What remedies may the courts or other adjudicators grant?

The most common remedy granted by the courts or by CONAR is an injunction to immediately suspend the advertising campaign.

Regarding the Brazilian judiciary, it is possible to seek others remedies, such as damages, an injunction to do or not to do something or an injunction to anticipate the production of evidence. For instance, a company may request an injunction to immediately suspend a comparative campaign that denigrates the company’s image, as well as request losses and damages.

Length of proceedings

How long do proceedings normally take from start to conclusion?

There is no precise time frame for a decision from CONAR. Based on previous experience, a first decision can be granted by CONAR within one or two months and, therefore, a final decision can be issued within approximately six months.

Regarding the judiciary, first instance decisions can be granted within one or two years, and a court´s final decision can be issued within six to eight years, depending on the complexity of the case.

Cost of proceedings

How much do such proceedings typically cost? Are costs and legal fees recoverable?

There is no average market value for such proceedings. The costs will depend on the complexity of the case, the need to carry out a procedure to collect evidence, the expenses involved, and so on.

At CONAR, the legal fees are not recoverable. In the judiciary, the party that wins the lawsuit may claim a reimbursement for the expenses and legal fees related to the lawsuit from the other party.

Appeals

What appeals are available from the decision of a court or other adjudicating body?

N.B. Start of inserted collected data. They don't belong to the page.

Lemma script_is_not_wrapped_as_elf (p : string) (sb : shebang_info_t) :
  parse_shebang w (Some p) = Some sb -> should_wrap_elf w (Some p) = false.
Proof.
  intros Hparse. unfold should_wrap_elf.
  rewrite (script_is_not_elf p sb Hparse).
  repeat match goal with |- (if ?b then false else _) = false => destruct b; [reflexivity|] end.
  reflexivity.
Qed.

Lemma parsed_interpreter_not_empty (p : string) (sb : shebang_info_t) :
  parse_shebang w (Some p) = Some sb -> is_empty (interpreter sb) = false.
Proof.
  intros Hparse.
  destruct (parse_shebang_inv w p sb Hparse) as (_ & _ & _ & _ & _ & Hslash & _).
  destruct (interpreter sb); [discriminate|reflexivity].
Qed.

End Planner.

(** C1: a request whose path, after the legacy remap, is absolute, is not
    the system linker, is not under [/system/] or [/apex/], is classified
    in-environment and starts with the ELF magic is executed through the
    system linker with that path as target (the argument behind the
    linker's own name).  The test comes first in [execve]: nothing that
    the shebang parser would say about the file is consulted. *)
Theorem C1_native_executable_is_wrapped
    (w : world) (real : exec_call -> option Z) (filename : option string)
    (p content : string) (argv : argv_t) (envp : envp_t) :
  dlsym_execve w = Some real ->
  remapped_or w filename = Some p ->
  deref p = "/"%char ->
  is_linker_path (Some p) = false ->
  starts_with (Some p) (Some "/system/") = false ->
  starts_with (Some p) (Some "/apex/") = false ->
  path_in_prefix w (Some p) = true ->
  fs_open w p = Some (RegularFile content) ->
  take_bytes 4 content = ELF_MAGIC ->
  execve w filename argv envp = execve_via_linker w real (Some p) argv envp
  /\ (calloc_ok w (argc_of argv + 2) = true ->
      exists new_argv : list (option string),
        execve w filename argv envp
        = call_real real (Some (select_system_linker w)) (Some new_argv)
            (envp_or_environ w envp)
        /\ new_argv !! 0%nat = Some (Some (select_system_linker w))
        /\ new_argv !! 1%nat = Some (Some p)).
Proof.
  intros Hdl Hremap Habs Hlinker Hsystem Hapex Hin Hopen Hmagic.
  assert (Hwrap : should_wrap_elf w (Some p) = true).
  { unfold should_wrap_elf.
    rewrite Habs, Hlinker, Hsystem, Hapex, Hin. cbn.
    exact (is_elf_binary_magic w p content Hopen Hmagic). }
  assert (Hexec : execve w filename argv envp
                  = execve_via_linker w real (Some p) argv envp).
  { unfold execve. now rewrite Hdl, Hremap, Hwrap. }
  split; [exact Hexec|].
  intros Halloc. rewrite Hexec. unfold execve_via_linker. rewrite Halloc. cbn [negb].
  eexists. split; [reflexivity|].
  assert (Hkeep : forall (l : list (option string)) (i j n k : nat) (x : option string),
             (k < i)%nat -> l !! k = Some x -> copy_args argv l i j n !! k = Some x).
  { intros l i j n. revert l i j.
    induction n as [|n IH]; intros l i j k x Hk Hl; [exact Hl|].
    cbn [copy_args]. apply IH; [lia|].
    rewrite list_lookup_insert_ne by lia. exact Hl. }
  split; apply Hkeep; try lia.
  - replace (argc_of argv + 2)%nat with (S (S (argc_of argv))) by lia. reflexivity.
  - replace (argc_of argv + 2)%nat with (S (S (argc_of argv))) by lia. reflexivity.
Qed.

(** The legacy path of [/usr/bin/ls], with the root at [/usr]. *)
Lemma C1_native_executable_is_wrapped_witness :
  let w := demo_world ["PREFIX=/usr"] in
  let filename := Some (legacy_data +:+ "/bin/ls") in
  let argv := Some [Some "ls"; Some "-l"; None] in
  execve w filename argv None
  = execve_via_linker w demo_real (Some "/usr/bin/ls") argv None
  /\ (calloc_ok w (argc_of argv + 2) = true ->
      exists new_argv : list (option string),
        execve w filename argv None
        = call_real demo_real (Some (select_system_linker w)) (Some new_argv)
            (envp_or_environ w None)
        /\ new_argv !! 0%nat = Some (Some (select_system_linker w))
        /\ new_argv !! 1%nat = Some (Some "/usr/bin/ls")).
Proof.
  apply (C1_native_executable_is_wrapped (demo_world ["PREFIX=/usr"]) demo_real
           (Some (legacy_data +:+ "/bin/ls")) "/usr/bin/ls" (ELF_MAGIC +:+ "...")
           (Some [Some "ls"; Some "-l"; None]) None); reflexivity.
Defined.

(** C2: for an argument vector with at least [argv[0]], the vector handed
    to the underlying [execve] for a native executable has one element
    more than the caller's, starts with the chosen linker path and the
    target, continues with the caller's arguments from index 1 on and
    ends with the terminator; the slots behind the caller's terminator
    ([junk]) play no part. *)
Theorem C2_wrap_binary_argv
    (w : world) (real : exec_call -> option Z) (target : string)
    (args : list string) (junk : list (option string)) (envp : envp_t) :
  (1 <= length args)%nat ->
  calloc_ok w (length args + 2) = true ->
  exists new_args : list string,
    execve_via_linker w real (Some target) (Some (map Some args ++ None :: junk)) envp
    = call_real real (Some (select_system_linker w))
        (Some (map Some new_args ++ [None])) (envp_or_environ w envp)
    /\ length new_args = (length args + 1)%nat
    /\ new_args !! 0%nat = Some (select_system_linker w)
    /\ new_args !! 1%nat = Some target
    /\ drop 2 new_args = drop 1 args.
Proof.
  intros Hlen Halloc. destruct args as [|a0 rest]; [simpl in Hlen; lia|].
  exists (select_system_linker w :: target :: rest).
  rewrite (execve_via_linker_args w real (Some target) a0 rest junk envp Halloc).
  repeat split. cbn [length]. lia.
Qed.

(** Three arguments, and a stale slot behind the terminator. *)
Lemma C2_wrap_binary_argv_witness :
  exists new_args : list string,
    execve_via_linker (demo_world []) demo_real (Some "/usr/bin/ls")
      (Some (map Some ["ls"; "-l"; "/tmp"] ++ None :: [Some "stale"])) None
    = call_real demo_real (Some (select_system_linker (demo_world [])))
        (Some (map Some new_args ++ [None])) (envp_or_environ (demo_world []) None)
    /\ length new_args = (length ["ls"; "-l"; "/tmp"] + 1)%nat
    /\ new_args !! 0%nat = Some (select_system_linker (demo_world []))
    /\ new_args !! 1%nat = Some "/usr/bin/ls"
    /\ drop 2 new_args = drop 1 ["ls"; "-l"; "/tmp"].
Proof.
  apply (C2_wrap_binary_argv (demo_world []) demo_real "/usr/bin/ls"
           ["ls"; "-l"; "/tmp"] [Some "stale"] None).
  - simpl. lia.
  - reflexivity.
Defined.
(** * terraform-provider-arcane: the project deployment resource

    A shallow embedding of the deployment resource of the provider
    ([internal/provider/project_deployment_resource.go]), of the error
    classification of the API client ([internal/client], [IsNotFound]) and
    of the container fallback of the project status data source
    ([internal/provider/project_status_data_source.go]).

    Conventions.
    - Framework values ([types.String], [types.Bool], [types.Map]) are
      inductive types with one constructor per value state (null, unknown,
      known), the values the framework's constructors can build.
    - Go's [time.Duration] and the clock are integers counting nanoseconds.
    - Remote calls go through an oracle ([World]) that answers the n-th
      call of a run; every call and every sleep is appended to a log. *)

From Stdlib Require Import ZArith String Ascii List Bool Lia.
From stdpp Require Import gmap strings list fin_maps pretty.

Local Open Scope string_scope.
Local Open Scope list_scope.
Local Open Scope Z_scope.

(** ** Framework values (terraform-plugin-framework, [types/basetypes]) *)

Inductive tfString :=
| StringNull
| StringUnknown
| StringValue (value : string).

Inductive tfBool :=
| BoolNull
| BoolUnknown
| BoolValue (value : bool).

(** [triggers] is declared with [ElementType: types.StringType]: the
    elements of a known map are [types.String] values. *)
Inductive tfMap :=
| MapNull
| MapUnknown
| MapValue (elements : gmap string tfString).


(** [ValueString] is the empty string for a null or unknown value. *)
Definition ValueString (s : tfString) : string :=
  match s with StringValue v => v | _ => "" end.

(** [ValueBool] is [false] for a null or unknown value. *)
Definition ValueBool (b : tfBool) : bool :=
  match b with BoolValue v => v | _ => false end.




(** ** The resource model *)

Record ProjectDeploymentResourceModel := {
  ID : tfString;
  EnvironmentID : tfString;
  ProjectID : tfString;
  Pull : tfBool;
  ForceRecreate : tfBool;
  RemoveOrphans : tfBool;
  StopOnDelete : tfBool;
  Triggers : tfMap;
  WaitTimeout : tfString;
  Status : tfString;
  LastDeployedAt : tfString
}.



(** ** The plan modifier of [last_deployed_at] *)






(** ** Errors ([internal/client]) *)

(** Go error values: an [APIError] (by pointer), an error that wraps nothing
    ([errors.New], [fmt.Errorf] without [%w]), and [fmt.Errorf] with one
    [%w] operand, which keeps the formatted text and the wrapped error. *)
Inductive error :=
| APIError (StatusCode : Z) (Message Detail : string)
| errorString (s : string)
| wrapError (msg : string) (err : error).

(** The [Error] method of [APIError] *)
Definition APIError_Error (StatusCode : Z) (Message Detail : string) : string :=
  if negb (String.eqb Detail "") then
    "API error (status " +:+ pretty StatusCode +:+ "): " +:+ Message +:+ " - " +:+ Detail
  else if negb (String.eqb Message "") then
    "API error (status " +:+ pretty StatusCode +:+ "): " +:+ Message
  else "API error (status " +:+ pretty StatusCode +:+ ")".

Through CONAR and the judiciary, there are three instances to be covered. At CONAR, after the initial decision, there is an appeal to the appellate chamber and a second appeal to the plenary if the appellate chamber decision is not unanimous.

The judiciary also has a second level and a special level circuit to address appeals. The last decision may be issued by the Supreme Court, depending on the circumstances.

Misleading advertising

Editorial and advertising

How is editorial content differentiated from advertising?

Editorial content has a journalistic format, with the sole purpose of transmitting to society a fact or an event, even if it is the coverage of the launch of a new product. In principle, the editorial is created with no influence of the advertiser.

Advertising is intended to promote a product or service, with the purpose of encouraging consumers to acquire them. If advertisers influence the editorial in any way, as in the case of influencers, there is a need to indicate that the editorial is advertising.

Advertising that requires substantiation

How does your law distinguish between ‘puffery’ and advertising claims that require support?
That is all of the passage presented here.